Advantages of the Tablet Input System

  • Allows data recording and progress assessment to happen anywhere in the lab, and in real-time.
  • As data is entered into this spreadsheet, all necessary calculations are automatically processed, and as an electronic form, it could be sent to anyone around the world. Coupled with on-line, 24 h access to Sheherazade, which is straightforward, supporting gels and other experimental data files can also be viewed in real-time.
  • The lightweight and portability of the tablet makes its use practical in the laboratory setting.
  • Time saving arises from the availability of automatic calculations and error reduction is provided by the clear text format, which now replaces what a scrawled number or word written on the fly during a procedure.
  • Like the paper form it replaced, the tablet has the ability to capture graphic images. For example, a critical point can be circled or an arrow can be drawn to bring attention.

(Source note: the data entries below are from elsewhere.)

(* ===== verification/Externals.v ===== *)
(** * Interfaces of the crates the program calls

    Code outside the repository is a parameter: each crate is a class of the
    operations the program uses, and a second class of the documented laws a
    theorem may rely on.  Definitions depend on the operations only.  Data
    types of [eal_interfaces] and [eal_semantic_contracts] are the fields the
    program reads or constructs. *)

From stdpp Require Import gmap strings.
From S2P Require Import Prelude Ordered RustStr Floats.

(** ** [uuid]

    A [Uuid] is a 128-bit number; its [Ord] is the numeric order of its
    big-endian bytes. *)
Record Uuid := mk_uuid {
  uuid_u128 : N;
  uuid_bound : (uuid_u128 <? 2 ^ 128)%N = true
}.

Lemma uuid_eq (a b : Uuid) : uuid_u128 a = uuid_u128 b -> a = b.
Proof.
  destruct a as [a Ha], b as [b Hb]. simpl. intros ->. f_equal. apply proof_irrel.
Qed.

#[global] Instance uuid_eq_dec : EqDecision Uuid.
Proof.
  intros a b. destruct (decide (uuid_u128 a = uuid_u128 b)) as [E|E].
  - left. by apply uuid_eq.
  - right. by intros ->.
Defined.

Definition uuid_of_option (n : N) : option Uuid :=
  match (n <? 2 ^ 128)%N as b return (n <? 2 ^ 128)%N = b -> option Uuid with
  | true => fun E => Some (mk_uuid n E)
  | false => fun _ => None
  end eq_refl.

#[global] Program Instance uuid_countable : Countable Uuid := {|
  encode u := encode (uuid_u128 u);
  decode p := decode p ≫= uuid_of_option
|}.
Next Obligation.
  intros [n Hn]. simpl. rewrite decode_encode. simpl. unfold uuid_of_option.
  generalize (eq_refl (n <? 2 ^ 128)%N).
  generalize (n <? 2 ^ 128)%N at 2 3 as b. intros [] E; [|congruence].
  f_equal. by apply uuid_eq.
Qed.

#[global] Program Instance uuid_total_ord : TotalOrd Uuid := {|
  ord_cmp a b := N.compare (uuid_u128 a) (uuid_u128 b)
|}.
Next Obligation. intros. rewrite N.compare_eq_iff. split; [apply uuid_eq | by intros ->]. Qed.
Next Obligation. intros. apply N.compare_antisym. Qed.
Next Obligation. intros x y z. rewrite !N.compare_lt_iff. lia. Qed.

(** [Uuid::from_u128], for concrete inputs. *)
Program Definition uuid_from_u128 (n : N) : Uuid := mk_uuid (n mod 2 ^ 128) _.
Next Obligation. intros n. apply N.ltb_lt. by apply N.mod_lt. Qed.

Class UuidLib := {
  uuid_parse_str : str -> option Uuid;
  uuid_to_string : Uuid -> str
}.

(** The hyphenated lower-case form parses back, and has no other character. *)
Class UuidLaws `{UuidLib} := {
  uuid_parse_to_string u : uuid_parse_str (uuid_to_string u) = Some u;
  uuid_to_string_chars u :
    uuid_to_string u <> [] /\
    Forall (fun c => is_ascii_hexdigit c || (c =? 45)%N = true) (uuid_to_string u)
}.

Lemma uuid_to_string_inj `{UuidLaws} u v : uuid_to_string u = uuid_to_string v -> u = v.
Proof.
  intros E. enough (Some u = Some v) by congruence.
  by rewrite <-(uuid_parse_to_string u), E, uuid_parse_to_string.
Qed.

Lemma uuid_to_string_trim `{UuidLaws} u : trim (uuid_to_string u) = uuid_to_string u.
Proof.
  assert (forall x, is_ascii_hexdigit x || (x =? 45)%N = true -> is_whitespace x = false) as Hc.
  { intros x. unfold is_ascii_hexdigit, is_ascii_digit, is_whitespace.
    rewrite !orb_true_iff, !andb_true_iff, !orb_false_iff, !andb_false_iff.
    rewrite !N.leb_le, !N.leb_gt, !N.eqb_eq, !N.eqb_neq. lia. }
  destruct (uuid_to_string_chars u) as [_ Hu]. rewrite Forall_forall in Hu.
  apply trim_matches_id. split; intros x k E; apply Hc, Hu; rewrite E; set_solver.
Qed.

(** ** [sha2], [hex], [serde_json::to_vec] of a string array *)
Class DigestLib := {
  sha256 : list N -> list N;
  hex_encode : list N -> str;
  hex_decode : str -> option (list N);
  json_string_array : list str -> list N
}.

Definition is_byte (b : N) : Prop := (b < 256)%N.

Class DigestLaws `{DigestLib} := {
  sha256_length bs : length (sha256 bs) = 32;
  sha256_bytes bs : Forall is_byte (sha256 bs);
  hex_decode_encode bs : Forall is_byte bs -> hex_decode (hex_encode bs) = Some bs;
  hex_encode_text bs : Forall is_byte bs ->
    length (hex_encode bs) = 2 * length bs /\ forallb is_lower_hex (hex_encode bs) = true;
  hex_decode_total s :
    forallb is_ascii_hexdigit s = true -> Nat.even (length s) = true ->
    exists bs, hex_decode s = Some bs /\ length s = 2 * length bs;
  json_string_array_inj l k : json_string_array l = json_string_array k -> l = k
}.

(** [sha256_hex] of the program, and what equality of two digests means. *)
Definition sha256_hex `{DigestLib} (bytes : list N) : str := hex_encode (sha256 bytes).

(** Two given messages with one digest. *)
Definition sha256_collides `{DigestLib} (x y : list N) : Prop := x <> y /\ sha256 x = sha256 y.

Lemma hex_encode_inj `{DigestLaws} x y :
  Forall is_byte x -> Forall is_byte y -> hex_encode x = hex_encode y -> x = y.
Proof.
  intros Hx Hy E. enough (Some x = Some y) by congruence.
  rewrite <-(hex_decode_encode x), <-(hex_decode_encode y) by done. by f_equal.
Qed.

Lemma sha256_hex_eq `{DigestLaws} x y :
  sha256_hex x = sha256_hex y -> x = y \/ sha256_collides x y.
Proof.
  intros E. destruct (decide (x = y)); [by left|]. right. split; [done|].
  apply hex_encode_inj; auto using sha256_bytes.
Qed.

(** ** [eal_interfaces] *)
Abbreviation ValidationError := str (only parsing).
Abbreviation Timestamp := Z.

Inductive VectorNormalization := NoNormalization | L2 | UnitLength.
#[global] Instance vector_normalization_eq_dec : EqDecision VectorNormalization.
Proof. solve_decision. Defined.

Record EmbeddingPayload := {
  ep_model : str;
  ep_model_version : str;
  ep_dimensions : N;
  ep_normalization : VectorNormalization;
  ep_values : list f32
}.

Record PageIngestRequest := {
  pi_source_id : Uuid;
  pi_url : str;
  pi_final_url : str;
  pi_title : option str;
  pi_content_text : str;
  pi_content_type : str;
  pi_http_status : N;
  pi_published_at : option Timestamp;
  pi_fetched_at : Timestamp;
  pi_embedding : EmbeddingPayload
}.

Inductive DiscoveryMode := Manual | Sitemap | Rss | Atom | ExternalIndexCandidates.

Record CreateSourcePolicy := {
  cs_name : str;
  cs_root_url : str;
  cs_allowed_hosts : list str;
  cs_allowed_path_prefixes : list str;
  cs_include_subdomains : bool;
  cs_discovery_modes : list DiscoveryMode;
  cs_crawl_interval_seconds : N;
  cs_max_depth : N;
  cs_max_pages_per_run : N;
  cs_obey_robots : bool;
  cs_enabled : bool
}.

Record SearchCursor := { sc_distance : f64; sc_embedding_id : Uuid }.

Record EmbeddingSearchRequest := {
  sr_embedding : EmbeddingPayload;
  sr_min_similarity : f32;
  sr_limit : N;
  sr_source_ids : list Uuid;
  sr_cursor : option SearchCursor
}.

Record EmbeddingSearchHit := {
  sh_embedding_id : Uuid;
  sh_revision_id : Uuid;
  sh_page_id : Uuid;
  sh_source_id : Uuid;
  sh_canonical_url : str;
  sh_title : option str;
  sh_excerpt : str;
  sh_similarity : f64;
  sh_distance : f64;
  sh_model : str;
  sh_model_version : str;
  sh_dimensions : N;
  sh_normalization : VectorNormalization;
  sh_fetched_at : Timestamp
}.

Record EmbeddingSearchResponse := {
  es_hits : list EmbeddingSearchHit;
  es_next_cursor : option SearchCursor
}.

Record PageRevision := {
  pn_page_id : Uuid;
  pn_revision_id : Uuid;
  pn_embedding_id : Uuid;
  pn_source_id : Uuid;
  pn_tenant_id : Uuid;
  pn_canonical_url : str;
  pn_content_sha256 : str;
  pn_changed : bool;
  pn_fetched_at : Timestamp
}.

Class InterfacesLib := {
  embedding_validate : EmbeddingPayload -> result ValidationError unit;
  page_validate : PageIngestRequest -> result ValidationError unit;
  create_source_validate : CreateSourcePolicy -> result ValidationError unit;
  search_validate : EmbeddingSearchRequest -> result ValidationError unit
}.

(** ** [http::HeaderMap]

    A multimap: the values of a header in arrival order; [to_str] is the
    crate's conversion of the value's bytes to text. *)
Record HeaderMap := { header_values : str -> list (list N) }.
Class HeaderLib := { header_to_str : list N -> option str }.

Definition get_all (h : HeaderMap) (name : str) : list (list N) := header_values h name.
Definition get (h : HeaderMap) (name : str) : option (list N) := head (header_values h name).

(** ** [url] *)
Inductive Host :=
| Domain (domain : str)
| Ipv4 (address : N)
| Ipv6 (address : N).
#[global] Instance host_eq_dec : EqDecision Host.
Proof. solve_decision. Defined.

Class UrlLib := {
  Url : Type;
  url_parse : str -> result str Url;
  url_to_string : Url -> str;
  url_scheme : Url -> str;
  url_cannot_be_a_base : Url -> bool;
  url_username : Url -> str;
  url_password : Url -> option str;
  url_host : Url -> option Host;
  url_host_str : Url -> option str;
  url_port : Url -> option N;
  url_path : Url -> str;
  url_query : Url -> option str;
  url_fragment : Url -> option str;
  url_set_port_none : Url -> option Url;
  url_set_fragment_none : Url -> Url;
  url_origin_ascii : Url -> str
}.

(** Two URLs that differ at most in port and fragment. *)
Definition same_resource `{UrlLib} (u v : Url) : Prop :=
  url_scheme u = url_scheme v /\ url_cannot_be_a_base u = url_cannot_be_a_base v /\
  url_username u = url_username v /\ url_password u = url_password v /\
  url_host u = url_host v /\ url_path u = url_path v /\ url_query u = url_query v.

(** A serialised URL parses back; the setters change what they name, and
    clearing the port of an [http] or [https] URL with a host succeeds. *)
Class UrlLaws `{UrlLib} := {
  url_parse_to_string u : url_parse (url_to_string u) = Ok u;
  url_set_fragment_none_spec u :
    same_resource (url_set_fragment_none u) u /\
    url_port (url_set_fragment_none u) = url_port u /\
    url_fragment (url_set_fragment_none u) = None;
  url_set_fragment_none_id u : url_fragment u = None -> url_set_fragment_none u = u;
  url_set_port_none_spec u d :
    url_scheme u = lit "http" \/ url_scheme u = lit "https" -> url_host u = Some (Domain d) ->
    exists v, url_set_port_none u = Some v /\ same_resource v u /\
      url_port v = None /\ url_fragment v = url_fragment u
}.

(** ** [serde_json::Value], [base64], [hmac] *)
Inductive Value :=
| Null
| Bool (b : bool)
| PosInt (n : N)
| NegInt (z : Z)
| Float (f : f64)
| String (s : str)
| Array (values : list Value)
| Object (fields : list (str * Value)).

Definition value_as_str (v : Value) : option str :=
  match v with String s => Some s | _ => None end.
Definition value_as_object (v : Value) : option (list (str * Value)) :=
  match v with Object o => Some o | _ => None end.
Definition value_as_i64 (v : Value) : option Z :=
  match v with
  | PosInt n => if (Z.of_N n <=? i64_max)%Z then Some (Z.of_N n) else None
  | NegInt z => Some z
  | _ => None
  end.
Definition value_as_u64 (v : Value) : option N :=
  match v with PosInt n => Some n | _ => None end.

Fixpoint map_get (o : list (str * Value)) (key : str) : option Value :=
  match o with
  | [] => None
  | (k, v) :: o' => if bool_decide (k = key) then Some v else map_get o' key
  end.
Definition value_get (v : Value) (key : str) : option Value :=
  o ← value_as_object v; map_get o key.

Class JsonLib := { json_from_slice : list N -> option Value }.
Class Base64Lib := { base64_url_decode : str -> option (list N) }.
(** The tag of a message under a key; [None] when the key is refused. *)
Class HmacLib := { hmac_sha256 : list N -> list N -> option (list N) }.

(** ** [eal_semantic_contracts] *)
Inductive EmbeddingInputKind := Query | Keyword | Entity.

Record EmbeddingInput := {
  ei_kind : EmbeddingInputKind;
  ei_ordinal : N;
  ei_text : str;
  ei_weight : f32
}.

Record QueryTextViews := {
  qv_query_text : str;
  qv_keywords : list str;
  qv_entities : list str;
  qv_embedding_inputs : list EmbeddingInput
}.

(** A contract error's [code] and [message]. *)
Record ContractError := { ce_code : str; ce_message : str }.

Class SemanticContracts := {
  MAX_EMBEDDING_INPUT_CHARS : N;
  MAX_EMBEDDING_INPUTS : N;
  input_validate : EmbeddingInput -> result ContractError unit;
  views_validate : QueryTextViews -> result ContractError unit
}.

(** ** The Unicode tables of [char]

    [is_alphanumeric], [is_uppercase] and [is_lowercase] are read from the
    Unicode version of the compiler's standard library, and so is the
    escaping of the [Debug] form of a string. *)
Class UnicodeTables := {
  is_alphanumeric : N -> bool;
  is_uppercase : N -> bool;
  is_lowercase : N -> bool;
  debug_str : str -> str
}.
(* ===== verification/HttpError.v ===== *)
(** * HTTP errors ([src/error.rs])

    The status, machine code and message every handler error becomes. *)

From stdpp Require Import strings.
From S2P Require Import Prelude RustStr.

Abbreviation StatusCode := N.

Module StatusCode.
Definition OK : StatusCode := 200%N.
Definition CREATED : StatusCode := 201%N.
Definition BAD_REQUEST : StatusCode := 400%N.
Definition UNAUTHORIZED : StatusCode := 401%N.
Definition FORBIDDEN : StatusCode := 403%N.
Definition NOT_FOUND : StatusCode := 404%N.
Definition CONFLICT : StatusCode := 409%N.
Definition UNPROCESSABLE_ENTITY : StatusCode := 422%N.
Definition TOO_MANY_REQUESTS : StatusCode := 429%N.
Definition INTERNAL_SERVER_ERROR : StatusCode := 500%N.
Definition SERVICE_UNAVAILABLE : StatusCode := 503%N.
End StatusCode.
Import StatusCode.

Record HttpError := {
  status : StatusCode;
  code : str;
  message : str
}.

#[global] Instance http_error_eq_dec : EqDecision HttpError.
Proof. solve_decision. Defined.

Module Http.
Definition new (status : StatusCode) (code message : str) : HttpError :=
  {| status := status; code := code; message := message |}.

(** The error's [Display] text is the argument. *)
Definition validation (error : str) : HttpError :=
  new UNPROCESSABLE_ENTITY (lit "validation_error") error.
Definition bad_request (message : str) : HttpError :=
  new BAD_REQUEST (lit "bad_request") message.
Definition unauthorized (message : str) : HttpError :=
  new UNAUTHORIZED (lit "unauthorized") message.
Definition forbidden (message : str) : HttpError :=
  new FORBIDDEN (lit "forbidden") message.
Definition not_found (message : str) : HttpError :=
  new NOT_FOUND (lit "not_found") message.
Definition conflict (message : str) : HttpError :=
  new CONFLICT (lit "conflict") message.
Definition database_required : HttpError :=
  new SERVICE_UNAVAILABLE (lit "database_required")
    (lit "this route requires durable PostgreSQL storage").
Definition ingest_auth_required : HttpError :=
  new SERVICE_UNAVAILABLE (lit "ingest_auth_required")
    (lit "page ingestion is disabled until crawler authentication is configured").
(** The error itself is only logged. *)
Definition internal (error : str) : HttpError :=
  new INTERNAL_SERVER_ERROR (lit "internal_error")
    (lit "the request could not be completed").

(** [From<sea_orm::DbErr>] and [From<serde_json::Error>]. *)
Definition from_db_err (error : str) : HttpError := internal error.
Definition from_json_err (error : str) : HttpError := internal error.
End Http.

(** [IntoResponse]: the status line and the JSON body's two fields. *)
Record ErrorBody := { body_code : str; body_message : str }.
Definition into_response (e : HttpError) : StatusCode * ErrorBody :=
  (status e, {| body_code := code e; body_message := message e |}).
(* ===== verification/QueryEmbedding.v ===== *)
(** * Query embeddings ([src/query_embedding.rs], [crates/interfaces-compat])

    The configured embedding space, the endpoint policy, one request to the
    embedding provider, and the weighted centroid of the vectors it returns. *)

From Stdlib Require Import SpecFloat.
From stdpp Require Import strings.
From S2P Require Import Prelude Ordered RustStr Floats Externals Samples Auth.
From S2P Require Import QueryAnalysis.

(** ** The embedding space ([crates/interfaces-compat/src/lib.rs]) *)
Record EmbeddingSpaceConfig := {
  es_provider : str;
  es_model : str;
  es_model_version : str;
  es_dimensions : N;
  es_normalization : VectorNormalization
}.

Module EmbeddingSpaceConfig.
Definition bounded_text (s : str) (max : N) : bool :=
  negb (nonempty (trim s)) || (max <? str_len s)%N.

Definition validate (self : EmbeddingSpaceConfig) : result str unit :=
  reject lit "embedding provider must contain between 1 and 128 bytes"
    when bounded_text (es_provider self) 128 ;;
  reject lit "embedding model must contain between 1 and 256 bytes"
    when bounded_text (es_model self) 256 ;;
  reject lit "embedding model_version must contain between 1 and 256 bytes"
    when bounded_text (es_model_version self) 256 ;;
  reject lit "embedding dimensions must be between 1 and 32768"
    when negb ((1 <=? es_dimensions self) && (es_dimensions self <=? 32768))%N ;;
  reject lit "query embedding spaces must use l2 or unit_length normalization"
    when bool_decide (es_normalization self = NoNormalization) ;;
  Ok tt.
End EmbeddingSpaceConfig.

(** ** Errors *)
Definition MAX_PROVIDER_ERROR_CHARS : nat := 500.

Record QueryEmbeddingError := {
  qe_code : str;
  qe_message : str;
  qe_retryable : bool
}.

Definition error (code message : str) (retryable : bool) : QueryEmbeddingError :=
  {| qe_code := code; qe_message := message; qe_retryable := retryable |}.

Definition is_success (status : N) : bool := ((200 <=? status) && (status <? 300))%N.
Definition is_server_error (status : N) : bool := ((500 <=? status) && (status <? 600))%N.
(* ===== verification/Probe.v ===== *)
(** * The semantic query probe ([src/bin/semantic_query_probe.rs])

    The operator's command that puts query analysis and query embedding
    together, from the environment to a report which holds the length and the
    norm of the vector but not the vector. *)

From stdpp Require Import strings.
From S2P Require Import Prelude Ordered RustStr Floats Externals Samples Auth.
From S2P Require Import QueryAnalysis QueryEmbedding.

(** The parser derived for [RawEmbeddingSpaceConfig], which refuses unknown
    fields. *)
Class SpaceJson := { raw_space_from_str : str -> result str EmbeddingSpaceConfig }.

Section Probe.
Context `{HttpClient, UnicodeTables, SemanticContracts, SpaceJson}.

(** [EmbeddingSpaceConfig::deserialize]. *)
Definition deserialize (json : str) : result str EmbeddingSpaceConfig :=
  config ← raw_space_from_str json;
  _ ← EmbeddingSpaceConfig.validate config;
  Ok config.

(** The errors boxed by [main]. *)
Inductive ProbeError :=
| MissingEnv (message : str)
| InvalidSpace (message : str)
| AnalysisFailed (e : QueryAnalysisError)
| EmbeddingFailed (e : QueryEmbeddingError).

Definition required_env (env : Env) (name : str) : result ProbeError str :=
  ok_or (filter_nonempty (trim <$> env name)) (MissingEnv (name ++ lit " is required")).

Record InputReport := {
  ir_kind : EmbeddingInputKind;
  ir_ordinal : N;
  ir_characters : N;
  ir_weight : f32
}.

Record Report := {
  pb_query : str;
  pb_keywords : list str;
  pb_entities : list str;
  pb_embedding_inputs : list InputReport;
  pb_dimensions : N;
  pb_l2_norm : f64;
  pb_values_exposed : bool
}.

Definition input_report (input : EmbeddingInput) : InputReport :=
  {| ir_kind := ei_kind input; ir_ordinal := ei_ordinal input;
     ir_characters := chars_count (ei_text input); ir_weight := ei_weight input |}.

(** The printed JSON. *)
Definition report_of (views : QueryTextViews) (vector : list f32) : Report :=
  {| pb_query := qv_query_text views; pb_keywords := qv_keywords views;
     pb_entities := qv_entities views;
     pb_embedding_inputs := map input_report (qv_embedding_inputs views);
     pb_dimensions := N.of_nat (length vector);
     pb_l2_norm := magnitude (map f64_of_f32 vector); pb_values_exposed := false |}.

Definition main (env : Env) : result ProbeError Report :=
  query ← required_env env (lit "EAL_QUERY_TEXT");
  embedding_space_json ← required_env env (lit "EAL_EMBEDDING_SPACE_JSON");
  embedding_space ← map_err InvalidSpace (deserialize embedding_space_json);
  let environment := default (lit "development") (env (lit "APP_ENV")) in
  views ← map_err AnalysisFailed (analyze_query query);
  service ← map_err EmbeddingFailed (QueryEmbedding.from_env env embedding_space environment);
  service ← ok_or service
    (MissingEnv (lit "EAL_EMBEDDING_ENDPOINT is required for semantic_query_probe"));
  vector ← map_err EmbeddingFailed (embed_inputs service (qv_embedding_inputs views));
  Ok (report_of views vector).

(** ** What a report says *)
Lemma required_env_ok env name v :
  required_env env name = Ok v -> trim <$> env name = Some v /\ v <> [].
Proof.
  unfold required_env, filter_nonempty. intros Hv%ok_or_ok.
  destruct (trim <$> env name) as [[|c s]|]; try discriminate. by injection Hv as <-.
Qed.

Lemma deserialize_ok json space :
  deserialize json = Ok space -> EmbeddingSpaceConfig.validate space = Ok tt.
Proof. unfold deserialize. intros Hd. inv_ok. by destruct a0. Qed.

Lemma space_dimensions space :
  EmbeddingSpaceConfig.validate space = Ok tt -> (1 <= es_dimensions space <= 32768)%N.
Proof.
  unfold EmbeddingSpaceConfig.validate. rewrite !reject_ok, negb_false_iff, andb_true_iff, !N.leb_le.
  tauto.
Qed.

Lemma embed_inputs_length self inputs out :
  embed_inputs self inputs = Ok out -> N.of_nat (length out) = qs_dimensions self.
Proof.
  unfold embed_inputs. intros [_ (u & _ & Hr)%bind_ok]%reject_ok.
  destruct (post _ _ _); [discriminate|]. cbv zeta in Hr. inv_ok.
  by apply weighted_centroid_length in Hr as [Hr _].
Qed.

(** The inputs of the views are numbered from 0. *)
Lemma views_ordinals q :
  map ei_ordinal (qv_embedding_inputs (views_of q)) =
  map N.of_nat (seq 0 (length (qv_embedding_inputs (views_of q)))).
Proof.
  cbn [views_of qv_embedding_inputs]. unfold number_inputs. rewrite length_imap.
  etransitivity; [apply fmap_imap|]. etransitivity; [|apply imap_seq_0]. apply imap_ext.
  by intros i [[k t] w].
Qed.

(** C38: the probe reports only after every part has succeeded, and only what
    is safe to print.  The endpoint it talked to is over HTTPS without
    credentials, or, unless the environment is named production, over HTTP on
    a loopback host; the space is well-formed; the query was analysed as its
    normalised text with its keywords and entities, numbered from 0 and with
    one valid vector each; the report has the dimension of the space, between
    1 and 32768, and of the vector nothing but that and its norm. *)
Theorem probe_report env report :
  main env = Ok report ->
  exists query space service vector,
    trim <$> env (lit "EAL_QUERY_TEXT") = Some query /\ query <> [] /\
    EmbeddingSpaceConfig.validate space = Ok tt /\
    endpoint_ok (qs_endpoint service) (default (lit "development") (env (lit "APP_ENV"))) /\
    qs_model service = es_model space /\ qs_dimensions service = es_dimensions space /\
    let views := views_of (collapse_ws query) in
    analyze_query query = Ok views /\
    embed_inputs service (qv_embedding_inputs views) = Ok vector /\
    report = report_of views vector /\
    map ir_ordinal (pb_embedding_inputs report) =
      map N.of_nat (seq 0 (length (pb_embedding_inputs report))) /\
    pb_dimensions report = es_dimensions space /\ (1 <= pb_dimensions report <= 32768)%N.
Proof.
  unfold main. intros (query & Hq & (json & Hj & (space & Hs & Hm)%bind_ok)%bind_ok)%bind_ok.
  apply required_env_ok in Hq as [Hq Hne]. apply map_err_ok, deserialize_ok in Hs.
  apply bind_ok in Hm as (views & Ha%map_err_ok & (o & Ho%map_err_ok & (service & ->%ok_or_ok &
    (vector & He%map_err_ok & [= <-])%bind_ok)%bind_ok)%bind_ok).
  apply from_env_ok in Ho as (Hend & Hmodel & Hdim).
  pose proof (proj1 (analyze_query_ok _ _) Ha) as (_ & -> & _).
  pose proof (embed_inputs_length _ _ _ He) as Hlen. rewrite Hdim in Hlen.
  exists query, space, service, vector. do 9 (split; [done|]).
  split; [|split; [done|]; cbn [report_of pb_dimensions]; rewrite Hlen; by apply space_dimensions].
  cbn [report_of pb_embedding_inputs]. rewrite length_map, <-views_ordinals, map_map. done.
Qed.
End Probe.

(** ** A probe *)
Module ProbeExample.
Export EmbeddingExample.
#[export] Instance space_json : SpaceJson := {| raw_space_from_str _ := Ok EmbeddingExample.space |}.
Definition env (name : str) : option str :=
  if bool_decide (name = lit "EAL_QUERY_TEXT") then Some (lit " renewable ")
  else if bool_decide (name = lit "EAL_EMBEDDING_SPACE_JSON") then Some (lit "{}")
  else EmbeddingExample.env name.
End ProbeExample.
Import ProbeExample.

Lemma probe_report_witness :
  exists report, main ProbeExample.env = Ok report /\
    pb_keywords report = [lit "renewable"] /\ pb_dimensions report = 2%N /\
    exists space, EmbeddingSpaceConfig.validate space = Ok tt /\ pb_dimensions report = es_dimensions space.
Proof.
  destruct (main ProbeExample.env) as [report|e] eqn:E; [|vm_compute in E; discriminate E].
  exists report. split; [reflexivity|].
  assert (pb_keywords report = [lit "renewable"] /\ pb_dimensions report = 2%N) as [Hk Hd]
    by (revert E; vm_compute; intros [= <-]; split; reflexivity).
  split; [exact Hk|]. split; [exact Hd|].
  destruct (probe_report ProbeExample.env report E) as
    (query & space & service & vector & _ & _ & Hv & _ & _ & _ & _ & _ & _ & _ & Hs & _).
  exists space. split; [exact Hv | exact Hs].
Defined.
Record RuleEmbeddingRow := {
  re_id : Uuid; re_tenant_id : Uuid; re_alert_rule_id : Uuid; re_alert_rule_revision_id : Uuid;
  re_model : str; re_model_version : str; re_dimensions : Z; re_normalization : str;
  re_embedding : list f32; re_embedding_sha256 : str;
  re_generated_at : Timestamp; re_created_at : Timestamp
}.

Inductive MatchMode := HistoricalPageSearch | ReverseAlertStream.
#[global] Instance match_mode_eq_dec : EqDecision MatchMode.
Proof. solve_decision. Defined.

(** The JSON object stored beside a match: its fields in order. *)
Inductive Evidence :=
| EvText (s : str)
| EvNumber (x : f64)
| EvInt (n : N)
| EvBool (b : bool).
Abbreviation Explanation := (list (str * Evidence)).

Record CandidateRow := {
  mc_id : Uuid; mc_tenant_id : Uuid; mc_alert_rule_id : Uuid;
  mc_alert_rule_revision_id : option Uuid; mc_revision_id : Uuid;
  mc_embedding_id : option Uuid; mc_match_mode : MatchMode;
  mc_alert_embedding_id : option Uuid; mc_page_embedding_sha256 : option str;
  mc_page_embedding_model : option str; mc_page_embedding_model_version : option str;
  mc_page_embedding_dimensions : option Z; mc_page_embedding_normalization : option str;
  mc_canonical_match_key : str; mc_similarity : f64; mc_threshold : f64;
  mc_status : str; mc_score_explanation : Explanation;
  mc_created_at : Timestamp; mc_updated_at : Timestamp
}.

  • A worker at the chromatography chamber, recording gel filtration column data and run parameters (left),
  • at the gel box, assessing purity and size of purified protein targets (middle),
  • and scanning cell pastes and adding them to inventory (right).

Use of the System for Inventory Control: All cell pastes grown in Large-Scale got a barcode that link3e to Sheherazade. The record contained the expression, solubility, and cleavage results for the protein candidate for purification, plus cell mass. An inventory report was developed in Sheherazade that returns all the testing results, vector information, and whether or not a particular sample is an outside request. This report is fed into an Access based database, which has been coded to sort the cell pastes, allowing for easy selection. Outside requests received the highest priority and, then, cell pastes are sorted based on suitability scores.